Слишком спокойно держится, подумала Барбаросса. Последние две минуты, делая вид, что слушает болтовню Бри, она изучала обстановку, пытаясь понять, не скрыты ли здесь ловушки, нарочно расставленные «шутовкой» на случай их задушевной беседы. Адский сигил под слоем пыли, спрятанный под тряпьем клинок… Ни хера не было. Может, в своих пышных плундрах Бригелла прячет пистолет? Крохотный терцероль[14], загодя заряженный и взведенный? Отлитая из серебра пуля весом в какой-нибудь лот[15] легко могла бы вышибить душу из тела, но Бригелла должна быть чертовски уверена в себе, если думает, что успеет достать его и выстрелить прежде чем «Скромница» или «Кокетка» врежутся ей в грызло. Два шрита расстояния, разделявшие их, оставляли ей весьма мало времени для маневра.
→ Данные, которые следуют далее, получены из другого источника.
(* ===== verification/ChannelProps.v ===== *)
(** Channels: what one side sends is what the other side receives, only
    authenticated chunks are delivered, and only authorised peers get a channel. *)

From S2P Require Import Prelude Store StoreLogic SystemKeys Payloads LogRecord Txn Fsm FsmSpec FsmProps FsmInvariants FsmOps Events Stream Quota Session Node Acl Forward Dial Join Execute Remote Channel Handler HandlerProps.
#[local] Open Scope Z_scope.

(** * Frames on the wire *)

Section Wire.
Context `{Env}.

(** The frame a node with these keys sends for a chunk. *)
Definition signedFrame (c : byte * bytes) : bytes :=
  let crc := channelFrameCRC c.1 c.2 in
  EncodeChannelFrame c.1 crc (ed25519_sign ed25519Priv (channelFrameSignedPayload c.1 c.2 crc)) c.2.

Definition wire (cs : list (byte * bytes)) : bytes := concat (map (fun c => framePrefix (signedFrame c) ++ signedFrame c) cs).

Lemma wire_cons c cs : wire (c :: cs) = framePrefix (signedFrame c) ++ signedFrame c ++ wire cs.
Proof. unfold wire. cbn [map concat]. by rewrite <- app_assoc. Qed.

Lemma signedFrame_length c : blen (signedFrame c) = 69 + blen c.2.
Proof.
  unfold signedFrame, EncodeChannelFrame, copy_sig. cbv zeta. rewrite !blen_app, blen_be_bytes.
  unfold blen at 1 2. rewrite length_take, length_app, length_replicate. cbn [length]. lia.
Qed.

Lemma signedFrame_fits c : blen c.2 <= channelMaxChunkSize -> blen (signedFrame c) <= maxFramedMessage.
Proof. intros Hc. rewrite signedFrame_length. unfold maxFramedMessage. lia. Qed.
End Wire.
#[global] Arguments signedFrame : simpl never.
#[global] Arguments wire : simpl never.

(** * The sending side *)

Definition sessionAt (channelID : bytes) (n : node) : option channelSession := sessions (channels (nio n)) !! channelID.

Lemma Write_done buf s s' : Write buf s = (s', Ret tt) -> outgoing s' = outgoing s ++ buf.
Proof.
  unfold Write. destruct (writeEnd s); [done|]. destruct (writeFaults s) as [|[k|] rest]; [|done|]; by intros [= <-].
Qed.

Lemma writeFramed_done buf s s' : writeFramed buf s = (s', Ret tt) -> outgoing s' = outgoing s ++ framePrefix buf ++ buf.
Proof.
  unfold writeFramed. destruct (Write (framePrefix buf) s) as [s1 [[]|e|]] eqn:E1; [|done..]. intros E2.
  apply Write_done in E1, E2. by rewrite E2, E1, app_assoc.
Qed.

Section Sender.
Context `{Env}.

(** A send that reports success has put the signed frame on the wire. *)
Lemma send_writes channelID purpose chunk n n' s :
  dispatchChannelSend channelID purpose chunk n = (n', Ret tt) -> sessionAt channelID n = Some s ->
  blen chunk <= channelMaxChunkSize /\ exists s', sessionAt channelID n' = Some s' /\
    outgoing (chStream s') = outgoing (chStream s) ++ wire [(purpose, chunk)].
Proof.
  unfold dispatchChannelSend, sessionAt, getSession, getIo. intros E Hs.
  destruct (Z.ltb_spec channelMaxChunkSize (blen chunk)) as [|Hc]; [done|]. split; [done|].
  unfold mbind at 1, D_bind at 1 in E. cbn [gets] in E. rewrite Hs in E. cbn in E.
  unfold sessionWrite, quotaAllow, getIo, mbind, D_bind in E. cbn in E.
  destruct (allow _ _ _ _ _ _) as [q ok]. cbn in E. destruct ok; [|done]. cbn in E. unfold SignChannelChunk in E.
  destruct (negb (blen ed25519Priv =? PrivateKeySize)); [done|]. cbn in E.
  change (EncodeChannelFrame _ _ _ _) with (signedFrame (purpose, chunk)) in E. injection E as <- Ew. cbn.
  rewrite lookup_alter_eq, Hs. cbn. eexists. split; [done|]. unfold writeFrame.
  destruct (writeFramed _ (chStream s)) as [st res] eqn:Ef. cbn in Ew. subst res. cbn [chStream touch set_stream].
  rewrite (writeFramed_done _ _ _ Ef), wire_cons. by rewrite app_nil_r.
Qed.

(** Sends that all succeed, one after the other. *)
Inductive sends (channelID : bytes) : list (byte * bytes) -> node -> node -> Prop :=
| sends_nil n : sends channelID [] n n
| sends_cons purpose chunk cs n n1 n2 :
    dispatchChannelSend channelID purpose chunk n = (n1, Ret tt) -> sends channelID cs n1 n2 ->
    sends channelID ((purpose, chunk) :: cs) n n2.

Lemma sends_write channelID cs n n' s :
  sends channelID cs n n' -> sessionAt channelID n = Some s ->
  Forall (fun c => blen c.2 <= channelMaxChunkSize) cs /\ exists s', sessionAt channelID n' = Some s' /\
    outgoing (chStream s') = outgoing (chStream s) ++ wire cs.
Proof.
  intros Hs. revert s. induction Hs as [n|purpose chunk cs n n1 n2 E _ IH]; intros s Es.
  - split; [constructor|]. exists s. by rewrite app_nil_r.
  - destruct (send_writes _ _ _ _ _ _ E Es) as (Hc & s1 & E1 & O1). destruct (IH s1 E1) as (Hcs & s2 & E2 & O2).
    split; [by constructor|]. exists s2. split; [done|]. rewrite O2, O1, !wire_cons. cbn. by rewrite !app_nil_r, <- !app_assoc.
Qed.
End Sender.

(** A frame that has not arrived completely is waited for. *)
Lemma readFramed_partial f u rest x :
  blen f <= maxFramedMessage -> u ++ rest = framePrefix f ++ f ++ x -> (length u < 4 + length f)%nat ->
  readFramed (mkReader u None) = Blocked.
Proof.
  intros Hf E Hlen. unfold readFramed, ReadFullFrom at 1. cbn [unread ended].
  destruct (Nat.leb_spec 4 (length u)) as [H4|H4]; [|done].
  assert (take 4 u = framePrefix f /\ drop 4 u ++ rest = f ++ x) as [-> E2].
  { apply app_inj_1; [rewrite length_take, framePrefix_length; lia|].
    by rewrite app_assoc, take_drop. }
  cbv zeta. rewrite framePrefix_value by done. destruct (Z.ltb_spec maxFramedMessage (blen f)); [lia|].
  unfold ReadFullFrom. cbn [unread ended]. rewrite length_drop.
  destruct (Nat.leb_spec (Z.to_nat (blen f)) (length u - 4)); [|done]. unfold blen in *. lia.
Qed.

(** * The receiving side *)

(** The latest [4096] of them. *)
Definition latest (cs : list channelChunk) : list channelChunk := drop (length cs - Z.to_nat maxChannelInbox) cs.

Lemma pushChunk_latest now purpose chunk s :
  blen (inbox s) <= maxChannelInbox ->
  inbox (pushChunk now purpose chunk s) = latest (inbox s ++ [mkChunk purpose chunk]).
Proof.
  intros Hn. unfold pushChunk, latest. cbn [inbox touch set_chunks]. rewrite length_app. cbn [length].
  destruct (Z.leb_spec maxChannelInbox (blen (inbox s))) as [Hf|Hf]; unfold blen, maxChannelInbox in *.
  - replace (length (inbox s) + 1 - Z.to_nat 4096)%nat with 1%nat by lia. destruct (inbox s); [cbn in Hf; lia|done].
  - replace (length (inbox s) + 1 - Z.to_nat 4096)%nat with 0%nat by lia. done.
Qed.

Lemma latest_app xs ys : latest (latest xs ++ ys) = latest (xs ++ ys).
Proof.
  unfold latest. set (m := Z.to_nat maxChannelInbox). rewrite !length_app, length_drop.
  destruct (Nat.le_gt_cases (length xs) m) as [H|H].
  - replace (length xs - m)%nat with 0%nat by lia. rewrite drop_0. by rewrite Nat.sub_0_r.
  - rewrite !drop_app, drop_drop, length_drop. f_equal; f_equal; lia.
Qed.

Lemma latest_length xs : blen (latest xs) <= maxChannelInbox.
Proof. unfold latest, blen. rewrite length_drop. unfold maxChannelInbox. lia. Qed.

Section Receiver.
Context (E1 E2 : Env) (pub : bytes).

(** The receiver accepts the sender's signatures. *)
Class Trusts : Prop := {
  pub_size : blen pub = PublicKeySize;
  sign_size msg : blen (@ed25519_sign E1 (@ed25519Priv E1) msg) = SignatureSize;
  sign_verifies msg : @ed25519_verify E2 pub msg (@ed25519_sign E1 (@ed25519Priv E1) msg) = true;
}.
Context `{!Trusts}.

Lemma openFrame_signed c :
  blen c.2 <= channelMaxChunkSize -> @openFrame E2 pub (@signedFrame E1 c) = Ret c.
Proof.
  destruct c as [purpose chunk]. cbn [snd]. intros Hc. unfold openFrame, signedFrame. cbn [fst snd].
  rewrite DecodeChannelFrame_Encode; [|apply sign_size|apply (crc32_range ([purpose] ++ chunk))]. cbn [wrap_err mbind gores_bind].
  unfold VerifyChannelChunk. rewrite pub_size, sign_size, sign_verifies, !Z.eqb_refl. cbn.
  by destruct (Z.ltb_spec channelMaxChunkSize (blen chunk)); [lia|].
Qed.

(** The quota of the receiver lets these chunks through, one after the other, each at one of
    the readings [nows] of the clock. *)
Inductive lets_through (nows : list Z) (peer ip : bytes) : quotaTracker -> list (byte * bytes) -> quotaTracker -> Prop :=
| lets_nil q : lets_through nows peer ip q [] q
| lets_cons q c cs now q1 q2 :
    now ∈ nows -> allow (@AllowN E2) peer ip (blen c.2) now q = (q1, true) -> lets_through nows peer ip q1 cs q2 ->
    lets_through nows peer ip q (c :: cs) q2.

Definition refuses (nows : list Z) (peer ip : bytes) (q : quotaTracker) (c : byte * bytes) : Prop :=
  exists now, now ∈ nows /\ (allow (@AllowN E2) peer ip (blen c.2) now q).2 = false.

Lemma lets_app nows peer ip q cs q1 cs' q2 :
  lets_through nows peer ip q cs q1 -> lets_through nows peer ip q1 cs' q2 -> lets_through nows peer ip q (cs ++ cs') q2.
Proof. induction 1; [done|]. intros. econstructor; eauto. Qed.

Lemma lets_more nows nows' peer ip q cs q' : nows ⊆ nows' -> lets_through nows peer ip q cs q' -> lets_through nows' peer ip q cs q'.
Proof. intros Hs. induction 1; econstructor; eauto. Qed.

Lemma refuses_more nows nows' peer ip q c : nows ⊆ nows' -> refuses nows peer ip q c -> refuses nows' peer ip q c.
Proof. intros Hs (now & Hn & Hr). exists now. auto. Qed.

(** A session that is receiving: its goroutine runs, and [u] has arrived and waits. *)
Record receiving (s : channelSession) (u : bytes) : Prop := {
  rc_pump : pumping s = true;
  rc_pub : chPub s = pub;
  rc_reader : incoming (chStream s) = mkReader u None;
}.

(** The bucket keys of a session *)
Definition sameBuckets (s s' : channelSession) : Prop :=
  chPeer s' = chPeer s /\ remoteIP (chStream s') = remoteIP (chStream s).

Lemma closeSession_facts reason s :
  pumping (closeSession reason s) = false /\ closed (closeSession reason s) = true /\ inbox (closeSession reason s) = inbox s /\
  sameBuckets s (closeSession reason s).
Proof. unfold closeSession, markClosed, sameBuckets. by destruct (closed s) eqn:E; cbn; rewrite ?E. Qed.

(** The quota of the receiver has refused a chunk, which ended the channel. *)
Record cutOff (nows : list Z) (s : channelSession) (q : quotaTracker) (cs : list (byte * bytes)) (s' : channelSession) : Prop := {
  co_pump : pumping s' = false;
  co_closed : closed s' = true;
  co_chunks : exists k c q', cs !! k = Some c /\ lets_through nows (chPeer s) (remoteIP (chStream s)) q (take k cs) q' /\
    refuses nows (chPeer s) (remoteIP (chStream s)) q' c /\
    inbox s' = latest (inbox s ++ map (fun c => mkChunk c.1 c.2) (take k cs));
}.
— Сильно болит? — участливо спросила Бригелла.
— Что?
— Ты истратила больше часа из отведенного тебе срока, значит, он уже должен был дважды предупредить тебя. Цинтанаккар. Он точен, как часы на здании городского магистрата. Что это? Ожог? Язва? На каком языке он общается с тобой? Досадно, — серые глаза Бригеллы, кажущиеся в свете коптящей лампы палевыми, мигнули, — Досадно, что я не увижу этого. По какой-то причине он укрывает увечья от посторонних глаз. Как многие гениальные скульпторы и творцы, предпочитает трудится в тишине и безвестности, ваяя очередной свой шедевр.
Цинтанаккар. Это слово было ей незнакомо, но стоило Бригелле его произнести, как Барбаросса ощутила накатившую изнутри дурноту. Это было похоже на… На миг она ощутила себя вельзером, существом со стиснутой стальными обручами головой, мыслящим не сполохами-мыслями, а образами, сплетающимися из ничего и стремительно тающими.
Шершень, ползающий в складках тяжелого бархата.
Умирающий младенец, скорчившийся в колыбели.
Хруст лопающихся костей.
— Что такое Цинтанаккар? — резко спросила Барбаросса, поддавшись вперед. Произнесенное ее губами слово оставило на языке привкус несвежего мяса, — Отвечай, иначе, клянусь, изувечу тебя так, что не признают даже в Геенне Огненной!
Бригелла улыбнулась, нимало не напуганная угрозой. Она и сидела как прежде, в спокойной позе, рассеянно поигрывая своей трубочкой, будто и не замечала грозящей ей опасности.
— Ах, Красотка… Какая же ты нетерпеливая! Я же как раз рассказывала о том, как мы с Панди наткнулись на его обиталище. Что же мне, оборвать историю на самом интересном месте?
— Рассказывай! — приказала ей Барбаросса, — И поживее, чтоб тебя!
[1] (нем.) Остерландский диалект, распространенный в Саксонии.
[2] Доппельзольднеры (нем. Doppelsöldner) — солдаты, сражающиеся в первой шеренге и получающие двойную плату.
[3] Двойная кираса — кираса с плакартом поверх нагрудника, служащим для защиты нижней части торса.
[4] Бургиньот (бургонет, бургундский шлем) — распространенный до XVII-го века европейский шлем, скругленный и снабженный защитным козырьком.
[5] (нем.) Дословно — «Черный граф».
[6] «Берлины» — распространенное в XVII-м веке название для каретных «стоячих ресссор» — по месту мануфактур, их производящих.
[7] Здесь: около 75 км.
[8] «Кожаные» пушки (легкие полевые орудия) получили распространение в шведской армии начиная с 1627-го года, их изобретателем считается немецкий полковник Мельхиор фон Вурмбрандт.
[9] Морген — дословно «утро» — старогерманская мера площади, обозначала участок, который можно в одиночку распахать за первую половину дня, обыкновенно от 0,25 до 1,22 га.
[10] Здесь: примерно 10,2 т.
[11] Стефан Цвейг (1881–1942) — австрийский драматург и писатель.
[12] Бочче — античная игра с мячом, распространенная на территории Священной Римской империи.
[13] Здесь: примерно 1,6 м.
[14] Терцероль (от ит. Terzuolo — ястреб) — миниатюрный дульнозарядный пистолет с кремневым или капсюльным замком, распространенный в XVII–XIX веках.
[15] Лот — старогерманская мера веса, равная 1/32 пфунда, 14,6 гр.